Please copy every line from the records below that contains the string "registry".

*** Given entries ***

(** The fields that are non-null are those of [base] and those required. *)
Definition nonnull_from (base : Fields) (required : string -> bool) (fs : Fields) : Prop :=
  forall name f, fs !! name = Some f ->
    nullable (f_Type f) \/ base !! name = Some f \/ required name = true.

Lemma add_fields_nonnull ctx skip req base props : forall fs,
  builds (fun _ => nonnull_from base req fs) (add_fields registry ctx skip req props fs)
    (fun fs _ => nonnull_from base req fs).
Proof.
  induction props as [|e props IH]; intros fs; cbn; [by apply builds_ret|].
  destruct (skip (Name e)); [apply IH|]. eapply builds_bind.
  - eapply builds_conseq; [apply (builds_frame (fun _ => nonnull_from base req fs));
      [done|apply buildField_builds]|done|]. intros f b Hf. exact Hf.
  - intros f. eapply builds_conseq; [apply IH| |done].
    intros b [Hfs [_ Hf]] n g. rewrite lookup_insert_Some. intros [[<- <-]|[_ Hn]]; [|by apply Hfs].
    destruct (req (Name e)) eqn:Hr; [by right; right|left; by apply Hf].
Qed.

(** A non-null field of a record that is neither metadata nor derived is that of
    a required property. *)
Lemma buildRecordFields_nonnull id def b name f t : unions_closed b ->
  (buildRecordFields registry derived id def b).1 !! name = Some f -> f_Type f = NewNonNull t ->
  metadata !! name = None -> default ∅ (derived !! id) !! name = None ->
  requiredSet def name = true.
Proof.
  intros Hc. unfold buildRecordFields, mbind, B_bind.
  assert (nonnull_from metadata (requiredSet def) metadata) as Hm by by right; left.
  destruct (add_fields_nonnull id reserved (requiredSet def) metadata (rd_Properties def) metadata b b) as [_ Hn];
    [done|]. revert Hn. destruct (add_fields _ _ _ _ _ _ _) as [fs b']. cbn. intros Hn Hf Ht Hmeta Hd.
  apply lookup_union_Some_raw in Hf as [Hf|[_ Hf]]; [|congruence].
  destruct (Hn _ _ Hf) as [Hu|[Hu|Hu]]; [by destruct (Hu t)|congruence|done].
Qed.

(** The graph so far: closed caches, no thunk running, typed fields. *)
Definition graph_ok (g : Graph) : Prop :=
  unions_closed (built g) /\ depth (built g) = 0%Z /\
  forall key fs, forced g !! key = Some fs -> fields_typed fs (built g).

Lemma force_ok g key : graph_ok g -> graph_ok (force registry derived g key).
Proof.
  intros (Hc & Hd & Hf). unfold force.
  destruct (objectTypes (built g) !! key) as [o|] eqn:Ho; [|done].
  destruct (forced g !! key) eqn:Hk; [done|].
  destruct (run_thunk_builds (o_Fields o) (built g) (built g)) as [(He & Hu & Hd') Ht]; [done|].
  revert He Hu Hd' Ht. destruct (run_thunk _ _ _ _) as [fs b]. cbn. intros He Hu Hd' Ht.
  split; [done|]. split; [cbn; congruence|]. cbn.
  intros k fs'. rewrite lookup_insert_Some. intros [[_ <-]|[_ Hk']]; [done|].
  eapply fields_typed_mono; [exact He|by eapply Hf].
Qed.

(** Fields that were forced are what a thunk of a cached object type gave. *)
Definition forced_by_thunks (g : Graph) : Prop :=
  forall key fs, forced g !! key = Some fs -> exists o b, objectTypes (built g) !! key = Some o /\
    unions_closed b /\ fs = (run_thunk registry derived (o_Fields o) b).1.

*** End of Given entries ***

• **Response for this exercise**
  builds (fun _ => nonnull_from base req fs) (add_fields registry ctx skip req props fs)
  (buildRecordFields registry derived id def b).1 !! name = Some f -> f_Type f = NewNonNull t ->
Lemma force_ok g key : graph_ok g -> graph_ok (force registry derived g key).
    unions_closed b /\ fs = (run_thunk registry derived (o_Fields o) b).1.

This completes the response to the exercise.